(** C6 as stated fails: the config load rejects with [undefined]; reading
    [error.err] at line 181 throws, and what is shown is not the
    could-not-load-configuration message but the unexpected-error page of the
    handler of line 212. *)
Lemma undefined_config_rejection_shows_unexpected_error :
  let env := Samples.page Samples.desktop_ua VUndefined Samples.no_fragment
               Samples.init_config_undefined in
  let r := start (R:=unit) env true (Samples.store_of (Some Samples.modern) None) in
  loadConfig Samples.init_config_undefined
    = Returns (Rejected (ThrownNullish Undefined))
  /\ events r =
       [Call_loadOlm; Call_preparePlatform; Call_loadConfig;
        ConsoleErrorObj (ThrownNullish Undefined);
        Call_setupLogStorage; Call_loadLanguage; Call_loadTheme; Call_loadSkin;
        ConsoleErrorObj (TypeError Undefined "err");
        Call_showError "Your Element is misconfigured"
          [VString "Unexpected error preparing the app. See console for details."]]
  /\ forall lines,
       ~ In (Call_showError
               "Unable to load config file: please refresh the page to try again."
               lines) (events r).
Proof.
  intros env r. split; [reflexivity|].
  assert (Hev : events r =
       [Call_loadOlm; Call_preparePlatform; Call_loadConfig;
        ConsoleErrorObj (ThrownNullish Undefined);
        Call_setupLogStorage; Call_loadLanguage; Call_loadTheme; Call_loadSkin;
        ConsoleErrorObj (TypeError Undefined "err");
        Call_showError "Your Element is misconfigured"
          [VString "Unexpected error preparing the app. See console for details."]])
    by (vm_compute; reflexivity).
  split; [exact Hev|].
  intros lines Hin. rewrite Hev in Hin.
  repeat (destruct Hin as [Hin|Hin]; [discriminate Hin|]). exact Hin.
Qed.



(** ** The last-resort handler *)

Lemma bind_Normal_run {R A B} (c : M R A) (k : A -> M R B) st a :
  completion (c st) = Normal a ->
  bind c k st =
    mkRun (completion (k a (store (c st)))) (store (k a (store (c st))))
          (events (c st) ++ events (k a (store (c st)))).
Proof. intros H. now rewrite bind_run, H. Qed.

Lemma async_completion {R A} (body : M RetVal A) st :
  completion (async (R:=R) body st) = Normal (promise_of (completion (body st))).
Proof. reflexivity. Qed.

Lemma presentFatal_run {R} sb e st :
  presentFatal (R:=R) sb e st =
    mkRun (Normal tt)
          (mkStore (Modernizr st) (localStorage st) (location_href st)
                   (matrixchat st ++ [fatal_iframe sb]))
          [ConsoleErrorObj e; DeleteBodyStyleHeight; AppendChild (fatal_iframe sb)].
Proof. reflexivity. Qed.

Lemma respects_feature_loop I P o keys :
  (forall text args, P (ConsoleError text args)) ->
  forall featureComplete, respects I P (feature_loop o keys featureComplete).
Proof.
  intros HP. induction keys as [|key keys IH]; intros fc; cbn [feature_loop].
  - apply respects_ret.
  - respects_steps; auto.
Qed.

Lemma feature_loop_completes o keys : forall featureComplete st,
  exists b, completion (feature_loop o keys featureComplete st) = Normal b
            \/ completion (feature_loop o keys featureComplete st) = Return b.
Proof.
  induction keys as [|key keys IH]; intros fc st; cbn [feature_loop].
  - exists fc. now left.
  - rewrite bind_run.
    destruct (is_undefined (get o key)); cbn; [exists false; now right|].
    rewrite bind_run.
    destruct (is_false (get o key)); cbn.
    + destruct (IH false st) as [b [H|H]]; exists b; rewrite H; auto.
    + destruct (IH fc st) as [b [H|H]]; exists b; rewrite H; auto.
Qed.

Lemma checkBrowserFeatures_completes {R} env st :
  exists sb, completion (checkBrowserFeatures (R:=R) env st) = Normal sb.
Proof.
  rewrite checkBrowserFeatures_run. destruct (Modernizr st) as [o|].
  - cbv zeta. cbn [completion].
    match goal with
    | |- context [feature_loop ?o ?keys ?fc ?s] =>
        destruct (feature_loop_completes o keys fc s) as [b [H|H]]
    end; exists b; now rewrite H.
  - now exists false.
Qed.

Lemma matrixchat_kept_by_probe {R} env children :
  respects (R:=R) (fun s => matrixchat s = children) (fun _ => True)
    (checkBrowserFeatures env).
Proof.
  unfold checkBrowserFeatures, checkBrowserFeatures_body.
  respects_steps; auto. now apply respects_feature_loop.
Qed.

Lemma matrixchat_kept_by_start {R} env sb children :
  respects (R:=R) (fun s => matrixchat s = children) (fun _ => True)
    (start env sb).
Proof.
  unfold_stages. respects_steps; auto.
Qed.

(** C9: when the promise of [start] rejects, the script appends to the
    element "matrixchat" one iframe, sandboxed with the empty value, filling
    the viewport, whose source is "static/incompatible-browser.html" exactly
    when [supportedBrowser], the result of the probe at module load, is false
    and "static/unable-to-load.html" exactly when it is true; when the
    promise does not reject, nothing is appended. *)
Theorem fatal_page_follows_the_probe (env : Env) (st : Store) :
  let probe := checkBrowserFeatures (R:=unit) env st in
  forall supportedBrowser,
    completion probe = Normal supportedBrowser ->
    let started := start (R:=unit) env supportedBrowser (store probe) in
    (forall err,
        completion started = Normal (Rejected err) ->
        matrixchat (store (script env st))
          = matrixchat st ++ [fatal_iframe supportedBrowser]
        /\ events (script env st)
           = events probe ++ events started
             ++ [ConsoleErrorObj err; DeleteBodyStyleHeight;
                 AppendChild (fatal_iframe supportedBrowser)])
    /\ ((forall err, completion started <> Normal (Rejected err)) ->
        matrixchat (store (script env st)) = matrixchat st)
    /\ sandbox (fatal_iframe supportedBrowser) = ""
    /\ (src (fatal_iframe supportedBrowser) = "static/incompatible-browser.html"
        <-> supportedBrowser = false)
    /\ (src (fatal_iframe supportedBrowser) = "static/unable-to-load.html"
        <-> supportedBrowser = true)
    /\ style_width (fatal_iframe supportedBrowser) = "100%"
    /\ style_height (fatal_iframe supportedBrowser) = "100%"
    /\ style_position (fatal_iframe supportedBrowser) = "absolute"
    /\ style_top (fatal_iframe supportedBrowser) = "0"
    /\ style_left (fatal_iframe supportedBrowser) = "0"
    /\ style_right (fatal_iframe supportedBrowser) = "0"
    /\ style_bottom (fatal_iframe supportedBrowser) = "0".
Proof.
  intros probe sb Hprobe started.
  assert (Hkept : matrixchat (store started) = matrixchat st).
  { destruct (matrixchat_kept_by_probe (R:=unit) env (matrixchat st) st eq_refl)
      as [Hp _].
    now destruct (matrixchat_kept_by_start (R:=unit) env sb (matrixchat st)
                    (store probe) Hp). }
  assert (Hscript : forall p, completion started = Normal p ->
            script env st =
              let caught := promise_catch p (presentFatal sb) (store started) in
              mkRun (completion caught) (store caught)
                    (events probe ++ events started ++ events caught)).
  { intros p Hstarted. unfold script.
    rewrite (bind_Normal_run _ _ _ sb Hprobe).
    rewrite (bind_Normal_run _ _ _ p Hstarted).
    reflexivity. }
  assert (Hp : exists p, completion started = Normal p).
  { eexists. apply async_completion. }
  clearbody started. clearbody probe.
  split; [|split].
  - intros err Hrej. rewrite (Hscript _ Hrej). cbn. now rewrite Hkept.
  - intros Hnot. destruct Hp as [p Hp]. rewrite (Hscript _ Hp).
    destruct p as [v|err|]; [assumption|now elim (Hnot err)|assumption].
  - destruct sb; cbn; repeat split; intros H;
      try reflexivity; discriminate H.
Qed.

Lemma fatal_page_follows_the_probe_witness :
  let st := Samples.store_of (Some Samples.dated) None in
  matrixchat (store (script Samples.page_without_init st)) = [fatal_iframe false]
  /\ src (fatal_iframe false) = "static/incompatible-browser.html".
Proof.
  intros st.
  pose proof (fatal_page_follows_the_probe Samples.page_without_init st false
                eq_refl) as (Hrej & _ & _ & Hsrc & _).
  split.
  - apply (Hrej (Samples.boom "Loading chunk init failed")). reflexivity.
  - apply Hsrc. reflexivity.
Defined.

(** ** The compatibility gate without localStorage *)

Ltac respects_storage_step :=
  lazymatch goal with
  | |- respects _ _ (bind get_localStorage _) =>
      let s := fresh "s" in
      let Hs := fresh "Hs" in
      apply respects_read_localStorage;
      intros ? (s & Hs & <-); cbv beta in Hs; rewrite Hs
  | _ => respects_step
  end.

Lemma no_SetItem_without_storage {R} env sb :
  respects (R:=R) (fun s => localStorage s = None) (fun ev => ~ is_SetItem ev)
    (start env sb).
Proof.
  unfold_stages. repeat respects_storage_step; first [not_such_event | auto].
Qed.

Lemma compatibilityGate_without_storage m st :
  localStorage st = None ->
  showIncompatibleBrowser m = Returns UserAccepts ->
  compatibilityGate m false st =
    mkRun (Normal tt) st
          [ConsoleError "Browser is missing required features." [];
           Call_showIncompatibleBrowser;
           ConsoleLog "User accepts the compatibility risks."].
Proof.
  intros Hls Huser. unfold compatibilityGate, awaitUserAcceptance.
  rewrite !bind_run. cbn. rewrite Hls. cbn. rewrite !bind_run. cbn.
  rewrite Huser. cbn. rewrite !bind_run. cbn. rewrite Hls. reflexivity.
Qed.

Lemma after_gate_succeeds m fragparts loads st :
  loads_succeed loads ->
  (configHardCheck m loads ;; appLoad m fragparts loads) st =
    mkRun (match loadApp m (params fragparts) with
           | Returns (Fulfilled _) => Normal tt
           | Returns (Rejected e) | Raises e => Throw e
           | Returns Pending => Hang
           end)
          st
          (rejection_log [persistLogsPromise loads]
           ++ [Call_loadApp (params fragparts)]).
Proof.
  destruct loads as [olm config logs language theme skin].
  intros ((? & Hconfig) & (? & Holm) & (? & Hskin) & (? & Htheme) & (? & Hlang)
          & Hlogs).
  cbn in *. subst. unfold configHardCheck, appLoad. cbn.
  destruct logs as [?|?|]; [| |now elim Hlogs]; cbn;
    destruct (loadApp m (params fragparts)) as [[| |]|]; reflexivity.
Qed.

(** C10: with an unsupported browser and no localStorage, line 155 leaves
    [acceptBrowser] false; the gate then shows the incompatible-browser page
    and, once the user accepts, completes normally with the store as it was;
    over the whole run of [start] nothing is written: there is no [setItem]
    and localStorage is still absent; and the run goes on to the app load:
    if the loads that lines 178-207 wait for have succeeded, [loadApp] is
    called with the parameters of the fragment right after the gate. *)
Theorem unsupported_browser_without_storage (env : Env) (m : InitModule)
    (st : Store) :
  import_init env = Fulfilled m ->
  localStorage st = None ->
  showIncompatibleBrowser m = Returns UserAccepts ->
  let r := start (R:=unit) env false st in
  acceptBrowser false (localStorage st) = false
  /\ (forall st', localStorage st' = None ->
        compatibilityGate m false st' =
          mkRun (Normal tt) st'
                [ConsoleError "Browser is missing required features." [];
                 Call_showIncompatibleBrowser;
                 ConsoleLog "User accepts the compatibility risks."])
  /\ localStorage (store r) = None
  /\ Forall (fun ev => ~ is_SetItem ev) (events r)
  /\ (forall loads,
        completion (until_gate env false m st) = Normal loads ->
        loads_succeed loads ->
        In Call_showIncompatibleBrowser (events (until_gate env false m st))
        /\ exists rest,
             events r = events (until_gate env false m st)
                        ++ rejection_log [persistLogsPromise loads]
                        ++ Call_loadApp (params (fragparts_of_location env))
                        :: rest).
Proof.
  intros Himport Hls Huser r.
  split; [now rewrite Hls|].
  split; [intros st' Hst'; now apply compatibilityGate_without_storage|].
  destruct (no_SetItem_without_storage (R:=unit) env false st Hls) as [Hkept Hno].
  split; [exact Hkept|]. split; [exact Hno|].
  intros loads Hn Hloads. split.
  - destruct (until_gate_Normal _ _ _ _ _ Hn) as [Hacc|[_ Hin]]; [|exact Hin].
    rewrite Hls in Hacc. discriminate Hacc.
  - subst r. rewrite start_events, Himport.
    rewrite (start_try_from_gate _ _ _ _ _ Hn). cbv zeta.
    rewrite (after_gate_succeeds _ _ _ _ Hloads).
    generalize dependent (until_gate env false m st). intros ug _.
    cbn [completion store events].
    eexists. rewrite <- !app_assoc. cbn [app]. reflexivity.
Qed.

+ + + + + + +

TASK DETAILS.
Using the entries above, give back exactly the line containing "rewrite (bind_Normal_run _ _ _ p", the line containing "split; [|split].", and every line between them, and nothing else.

REPLY TO THE TASK.
    rewrite (bind_Normal_run _ _ _ p Hstarted).
    reflexivity. }
  assert (Hp : exists p, completion started = Normal p).
  { eexists. apply async_completion. }
  clearbody started. clearbody probe.
  split; [|split].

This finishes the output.